Eh bien, le changement dont parle l’entreprise ce n’est pas cela. Pour elle, changement signifie fusion/acquisition, restructuration, gain de productivité…
C’est un changement d’organisation du travail, de comportements collectifs. Ce qui change, ce sont les règles qui organisent le travail collectif des employés.

Ce changement n’est pas simple. Car ces règles sont surtout implicites. Elles nous viennent, par exemple, de notre culture nationale, mais aussi de celle propre à l’entreprise ou encore de la jurisprudence de l’expérience. Culture est entendue ici au sens de l’anthropologie. Les règles qui guident notre comportement.
Car nous sommes dans le domaine de l’anthropologie. L’anthropologie étudie les groupes humains.
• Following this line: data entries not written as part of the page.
(** Subtracting a negative integer adds its absolute value. *)
Lemma sub_ofZ_neg (a b : Z) :
  0 <= a -> 0 < b -> a + b < 2 ^ 53 ->
  sub (ofZ a) (ofZ (- b)) = ofZ (a + b).
Proof.
  intros Ha Hb Hab. rewrite ofZ_neg by lia.
  destruct (Z.eq_dec a 0) as [-> | Ha0].
  { rewrite Z.add_0_l, (ofZ_pos b) by lia. reflexivity. }
  rewrite (ofZ_pos a) by lia. unfold sub, canon, SFsub.
  pose proof (digitsZ_bounds a ltac:(lia)). pose proof (digitsZ_bounds b ltac:(lia)).
  set (ez := Z.min (digitsZ a - 53) (digitsZ b - 53)).
  rewrite !aligned_canon by lia. cbn [cond_Zopp].
  rewrite Z.sub_opp_r, <- Z.mul_add_distr_r.
  apply binary_normalize_exact; lia.
Qed.

Lemma compare_ofZ_neg (a b : Z) :
  0 <= a < 2 ^ 53 -> 0 < b < 2 ^ 53 -> SFcompare (ofZ a) (ofZ (- b)) = Some Gt.
Proof.
  intros Ha Hb. rewrite ofZ_neg by lia.
  destruct (Z.eq_dec a 0) as [-> | Ha0]; [reflexivity |].
  rewrite (ofZ_pos a) by lia. reflexivity.
Qed.

Context (now : number) (uid tId : string) (t : Tournament).

(** X20.  The flow does not look at the sign of the fee.  When the card
    carries a negative entry fee, the balance check passes for every
    balance and the "debit" of a join that goes through raises the balance by
    the absolute value of the fee. *)
Theorem negative_fee_credits (s : Store) (c : Tournament) (u : User) (jc mx bal f : Z) :
  tournaments s !! tId = Some c ->
  joinedCount c = Some (ofZ jc) -> maxSlots c = Some (ofZ mx) ->
  0 <= jc < mx -> mx < 2 ^ 53 ->
  users s !! uid = Some u -> isBlocked u = false ->
  walletBalance u = Some (ofZ bal) -> entryFee t = Some (ofZ (- f)) ->
  0 <= bal -> 0 < f -> bal + f < 2 ^ 53 ->
  let w := exec (joinTournament false false now uid tId t) s in
  toasts w = ["Joined successfully!"]
  /\ getBalance uid (store w) = Some (ofZ (bal + f))
  /\ getJoinedCount tId (store w) = Some (ofZ (jc + 1)).
Proof.
  intros Hc Hjc Hmx Hj Hm Hu Hblk Hbal Hfee H0 Hf Hb. cbv zeta.
  rewrite joinTournament_run. unfold joinRun, afterReservation.
  rewrite Hu, Hblk, Hbal, Hfee. cbn [toNumber].
  rewrite orElse_zero_ofZ by lia.
  unfold ltb, SFltb. rewrite compare_ofZ_neg by lia.
  unfold getTournament. rewrite Hc.
  rewrite (reserveSlotUpdate_ofZ c jc mx) by (assumption || lia).
  destruct (Z.leb_spec mx jc); [lia |].
  unfold debitUpdate, getBalance, putTournament. cbn [users withTournaments].
  rewrite Hu. cbn [mbind option_bind]. rewrite Hbal. cbn [toNumber].
  rewrite orElse_zero_ofZ by lia.
  assert (Hge : geb (ofZ bal) (ofZ (- f)) = true).
  { unfold geb, SFleb.
    destruct (Z.eq_dec bal 0) as [-> | Hne].
    - rewrite ofZ_neg by lia. reflexivity.
    - rewrite ofZ_neg, (ofZ_pos bal) by lia. reflexivity. }
  rewrite Hge, sub_ofZ_neg by lia.
  unfold putBalance. cbn [users withTournaments]. rewrite Hu.
  cbn [store]. split_and!.
  - reflexivity.
  - cbn. rewrite lookup_insert_eq. reflexivity.
  - unfold getJoinedCount. cbn. rewrite lookup_insert_eq. reflexivity.
Qed.

End NegativeFee.

Lemma negative_fee_credits_witness :
  let s := sampleStore 150 100 2 1 in
  let w := exec (joinTournament false false sampleNow "u1" "t1"
                   (sampleTournament (- 40) 2 1)) s in
  toasts w = ["Joined successfully!"]
  /\ getBalance "u1" (store w) = Some (JS.ofZ (150 + 40))
  /\ getJoinedCount "t1" (store w) = Some (JS.ofZ (1 + 1)).
Proof.
  apply (negative_fee_credits sampleNow "u1" "t1" (sampleTournament (- 40) 2 1)
           (sampleStore 150 100 2 1) (sampleTournament 100 2 1) (sampleUser 150)
           1 2 150 40);
    (reflexivity || lia).
Defined.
Son grand apport ? La notion de « culture », justement.
Sa découverte ? Les sociétés humaines ont une capacité exceptionnelle à se transformer. Le changement (collectif) est le propre de l’homme, dit, en substance, Maurice Godelier.

Le changement a ses techniques

On sera peut-être surpris d’apprendre que le changement a ses techniques. Un aperçu :

Changement planifié. Les travaux modernes sur le changement ont pour origine Kurt Lewin. Aux alentours de la seconde guerre. Il voulait rendre impossible le totalitarisme. Pour cela, l’entreprise devait être démocratique.  Ses techniques sont appelées « changement planifié ». L’idée du changement, ce qu’il faut changer, vient de l’intérieur de l’entreprise. Sa mise en œuvre est ensuite coordonnée par ses dirigeants.
Ce type de changement fait l’hypothèse d’une société démocratique.

  • Forces ? Jouer sur l’énergie et la motivation de l’organisation.
  • Faiblesses ? Peut être compliqué, long et « irrationnel ».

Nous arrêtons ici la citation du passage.